Lecture: Machine Learning - KNN and Association Rule Mining

Introduction

Professor clarified there was no emergency in the postponed class; it was due to a calendar mix-up.
Agenda: Complete KNN and move to Association Rule Mining (often known as Market Basket Analysis).

Classification Technique: Primarily used for classification but can be used for regression as well.
Comparison with Decision Trees: Major difference lies in how 'nearest' is defined.

Distance Metrics: Commonly uses Euclidean distance. Other metrics will be discussed during clustering for categorical variables.
Impact of Scale: Heightened importance when calculating distances in KNN. Standardization (using Z-scores) is essential.
Selection of K: Commonly uses an odd number (3, 5, etc.). Weighted KNN can give higher weight to closer neighbors.
Overfitting: Smaller K values may overfit; larger K values may help in generalization. Methods to avoid overfitting include increasing K and removing class outliers (Wilson editing).

Curse of Dimensionality: Adding dimensions increases the need for more data and makes distances less meaningful.
Computational Complexity: Using Condensed Nearest Neighbors (CNN) to reduce data size while maintaining classification boundaries.
Dimensionality Reduction: Principal Component Analysis (PCA) and other methods to reduce the number of features.

Credit Card Fraud: Highly imbalanced dataset. Split data into training and testing.
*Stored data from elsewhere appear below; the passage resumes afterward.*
(* ===== verification/ResearchCandidates.v ===== *)
(** From targets to candidates: the scoring, ranking and selection in
    [persistCandidates] of src/services/postgresResearchWorkflowService.ts, and the rows
    it inserts into candidates (migrations 001 and 002).

    A target comes from the features of a symbol; a time stamp printed by toISOString is
    the milliseconds it denotes.  A number that is passed to a numeric column arrives as
    its text.

    What the selection of candidates does: every target is decided once, in the order
    of the scores, and the best eligible ones are selected. *)
From Stdlib Require Import Floats Qabs.
From S2P Require Import Prelude.
From S2P Require Import JsString.
From S2P Require Import JsDate.
From S2P Require Import JsNumber.
From S2P Require Import JsText.
From S2P Require Import SchedulerLease.
From S2P Require Import ExecutionTables.
From S2P Require Import OptionSymbol.
From S2P Require Import JsJson.
From S2P Require Import CanonicalJson.
From S2P Require Import Submission.
From S2P Require Import AlpacaClient.
From S2P Require Import ReviewConfiguration.
From S2P Require Import ReviewEvidence.
From S2P Require Import FencedHistory.
From S2P Require Import ResearchSignals.
From S2P Require Import HistoricalEvidence.

Open Scope Z_scope.

(** ** Targets *)

Record TargetSnapshot := {
  tg_symbol : string;
  tg_asOf : Z;
  tg_direction : TargetDirection;
  tg_horizon : string;
  tg_entryReference : number;
  tg_upsideTarget : number;
  tg_downsideRisk : number;
  tg_stopLoss : option number;
  tg_takeProfit : option number;
  tg_confidence : number;
  tg_expectedReturn : option number;
  tg_volatilityAdjustedScore : option number;
  tg_riskProfile : string;
  tg_preferredExpression : string;
  tg_rationale : list string;
  tg_sourceFingerprint : string;
  tg_optionsStrategy : option (list (string * jvalue))
}.

(** [target.optionsStrategy?.optionsCandidate] when it is an object. *)
Definition optionsCandidate (t : TargetSnapshot) : option (list (string * jvalue)) :=
  match tg_optionsStrategy t with Some l => record (field l "optionsCandidate") | None => None end.

Definition text_field (l : list (string * jvalue)) (key : string) : option string :=
  match field l key with Some (JStr s) => Some s | _ => None end.

Definition expectedType (t : TargetSnapshot) : option string :=
  if (tg_preferredExpression t =? "long_call")%string then Some "call"%string
  else if (tg_preferredExpression t =? "long_put")%string then Some "put"%string else None.

Definition executableOption (t : TargetSnapshot) : option (list (string * jvalue)) :=
  match optionsCandidate t, expectedType t with
  | Some l, Some expected =>
      if bool_decide (text_field l "type" = Some expected) && bool_decide (is_Some (text_field l "optionSymbol"))
      then Some l else None
  | _, _ => None
  end.

(** ** Scores *)

Definition clamp (value least most : number) : number := math_min most (math_max least value).

Record ScoreComponents := {
  sc_confidence : number;
  sc_expectedReturn : number;
  sc_volatilityAdjusted : number;
  sc_freshness : number;
  sc_optionLiquidity : number;
  sc_riskProfile : number
}.

(** [Number(option?.liquidityScore ?? 0)] *)
Definition liquidity_score (l : option (list (string * jvalue))) : number :=
  match given (match l with Some l => field l "liquidityScore" | None => None end) with
  | Some v => js_number (Some v)
  | None => zero
  end.

Definition target_age_days (now : Z) (t : TargetSnapshot) : number := math_max 0 (num_of_Z (now - tg_asOf t) / 86400000)%float.

Definition score_components (now : Z) (t : TargetSnapshot) : ScoreComponents :=
  {| sc_confidence := (tg_confidence t * 42)%float;
     sc_expectedReturn := (clamp (default zero (tg_expectedReturn t) * 100) (-10) 20 * 1.7)%float;
     sc_volatilityAdjusted := clamp (default one (tg_volatilityAdjustedScore t) * 3)%float (-4) 8;
     sc_freshness := clamp (15 - clamp (target_age_days now t * 0.8) 0 15)%float 0 15;
     sc_optionLiquidity := if negb (tg_preferredExpression t =? "shares")%string
                           then (clamp (liquidity_score (optionsCandidate t) * 18) 0 18 + 4)%float else zero;
     sc_riskProfile := if (tg_riskProfile t =? "aggressive")%string then 6%float else zero |}.

(** [clamp(Object.values(components).reduce((sum, value) => sum + value, 0), 0, 100)] *)
Definition score_total (c : ScoreComponents) : number :=
  clamp (zero + sc_confidence c + sc_expectedReturn c + sc_volatilityAdjusted c + sc_freshness c + sc_optionLiquidity c
         + sc_riskProfile c)%float 0 100.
Used KNN to identify fraudulent transactions.
Metrics: Accuracy, precision, recall, F1-score, ROC curve analysis.

Definition: Unsupervised learning technique used to find interesting associations between variables in large datasets.
Applications: Retail (market basket analysis), medical diagnosis, credit card businesses, web usage mining, etc.

Term Definitions:
- Item Set: All items under consideration.
- Frequent Item Set: Subsets of item sets that appear frequently.
- Rules: If X then Y.
- Antecedent and Consequent: Items on the left and right side of the rule, respectively.

Support: Fraction of transactions where both the antecedent and consequent appear together.
- Support = (Transactions containing both X and Y) / (Total transactions).
Confidence: Given the antecedent, fraction of transactions that contain the consequent.
- Confidence = (Support of {X, Y}) / (Support of X).
Lift: Measures how much more likely the consequent is, given the antecedent, compared to the consequent being independent of the antecedent.
- Lift = (Confidence of {X -> Y}) / (Support of Y).
- Interpretation: Lift > 1 indicates a positive association, Lift < 1 indicates a negative association, Lift = 1 indicates no association.
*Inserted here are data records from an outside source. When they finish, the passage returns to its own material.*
Definition enabled_families : list (ResearchDecisionLane * StrategyFamily) :=
  List.filter (λ l, investmentLaneEnabled (fst l) (wi_optionsEnabled i)) INVESTMENT_LANE_FAMILIES.

Lemma enabled_lanes v m (fs : list (ResearchDecisionLane * StrategyFamily)) :
  List.filter sl_enabled (map (lane_strategy i v m) fs) =
  map (lane_strategy i v m) (List.filter (λ l, investmentLaneEnabled (fst l) (wi_optionsEnabled i)) fs).
Proof.
  rewrite filter_of_map. f_equal. apply filter_ext. by intros [lane f].
Qed.

Local Abbreviation executions v m ds fs :=
  (map (λ l, (sl_lane l, sl_execute l ds)) (map (lane_strategy i v m) fs)).

Lemma lanes_go_on cycle v m ds fs w results w' :
  lanes_run workflow_handle (moves (others_move runId)) cycle (executions v m ds fs) w results w' → goes_on (λ d, In d ds) w w'.
Proof.
  revert w results. induction fs as [|[lane f] fs IH]; intros w results H; cbn [map] in H.
  - inversion H; subst. by apply rtc_goes_on.
  - inversion H as [|? ? ? ? r w1 results' ? Hr Hl]; subst. etrans; [|by eapply IH]. eapply runs_go_on; [|exact Hr].
    apply asks_persist_rows. by intros d [Hd _]%filter_In.
Qed.

Lemma lanes_between cycle v m ds fs w results w' :
  lanes_run workflow_handle (moves (others_move runId)) cycle (executions v m ds fs) w results w' →
  leases_move w0 w → leases_move w' w9 → Forall2 (lane_outcome ds (w_data w')) fs results.
Proof.
  revert w results. induction fs as [|[lane f] fs IH]; intros w results H L L'; cbn [map] in H.
  - inversion H; subst. constructor.
  - inversion H as [|? ? ? ? r w1 results' ? Hr Hl]; subst.
    assert (G : goes_on (λ d, In d ds) w w1).
    { eapply runs_go_on; [|exact Hr]. apply asks_persist_rows. by intros d [Hd _]%filter_In. }
    pose proof (lanes_go_on _ _ _ _ _ _ _ _ Hl) as G'. constructor; [|eapply IH; [exact Hl| |exact L']; etrans; [exact L|apply G]].
    split; [by destruct r|]. destruct r as [ev|c]; [|done]. cbn [sl_execute lane_strategy] in Hr.
    apply rows_between in Hr as [Hp Hs]; [|exact L|etrans; [apply G'|exact L']]. cbn [lane_result wr_outcome wr_proposals snd].
    rewrite bool_decide_eq_false_2 by (by destruct (negb _)). split_and!; [done|by destruct (ev_proposals ev)|]. intros d Hd.
    eapply goes_on_candidate; [exact G'|by apply Hs].
Qed.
Example: Tea and coffee purchases.
Interpretations:
- Lift = 1: No real association between X and Y.
- Lift > 1: Positive association; occurrence of X increases the likelihood of Y.
- Lift < 1: Negative association; occurrence of X decreases the likelihood of Y.
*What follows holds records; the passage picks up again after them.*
Lemma research_answer_handled X (e : workflow_request X) w :
  workflow_handle (λ _, None) String.leb desk_hash desk_research X e w (research_answer X e w).1 (research_answer X e w).2.
Proof. destruct e; cbn; try done. apply commit_answered. Qed.

Lemma research_answer_reliable X (e : workflow_request X) w :
  reliable_handle (λ _, None) String.leb desk_hash desk_research X e w (research_answer X e w).1 (research_answer X e w).2.
Proof.
  destruct e as [A q| | | | |]; cbn [reliable_handle research_answer]; try done. destruct (essential q); [|apply commit_answered].
  unfold arrived, commit. destruct (workflow_statement _ _ _ _ q (w_clock w) _ _) as [[a d]|c] eqn:E; cbn; rewrite E; done.
Qed.

Definition research_program : workflow ResearchResult :=
  runPostgresResearchWorkflow (λ _, None) desk_new_york String.leb (λ _, 0) (λ _, "+0000"%string) desk_hash (λ _ _, "{}"%string)
    desk_research.
Definition research_run : res ResearchResult * World WorkflowDb := run research_answer research_program research_world.

Lemma research_executes r :
  research_run.1 = Ret r →
  executes (workflow_handle (λ _, None) String.leb desk_hash desk_research) (moves (others_move (wi_runId desk_research)))
    research_program research_world (Ret r) research_run.2.
Proof. intros <-. apply run_executes, research_answer_handled. Qed.

Lemma research_executes_reliably :
  executes (reliable_handle (λ _, None) String.leb desk_hash desk_research) (moves (others_move (wi_runId desk_research)))
    research_program research_world research_run.1 research_run.2.
Proof. apply run_executes, research_answer_reliable. Qed.
End desk.

Definition desk_completed : {r | (research_run (Ret desk_market)).1 = Ret r}.
Proof. eexists. vm_compute. reflexivity. Defined.

Example desk_research_counts :
  (rr_candidatesSelected (`desk_completed), rr_candidatesRejected (`desk_completed), rr_evidenceStored (`desk_completed),
   map rn_status (wd_runs (w_data (research_run (Ret desk_market)).2)),
   List.length (wd_candidates (w_data (research_run (Ret desk_market)).2)))
  = (1%nat, 3%nat, 7%nat, [run_recovered; run_completed], 4%nat).
Proof. vm_compute. reflexivity. Qed.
Too Many Rules: Exponential growth with the number of items.
Filtering Rules: Using minimum support, confidence, and lift thresholds to filter out irrelevant or trivial rules.
Business Decisions: Planogram decisions, marketing strategies based on discovered associations.

Algorithms: A priori and FP-growth algorithms will be discussed in the next class.
Summary: Covered KNN improvements, dimensionality issues, computational complexity, and introduced ARM with its key measures and applications.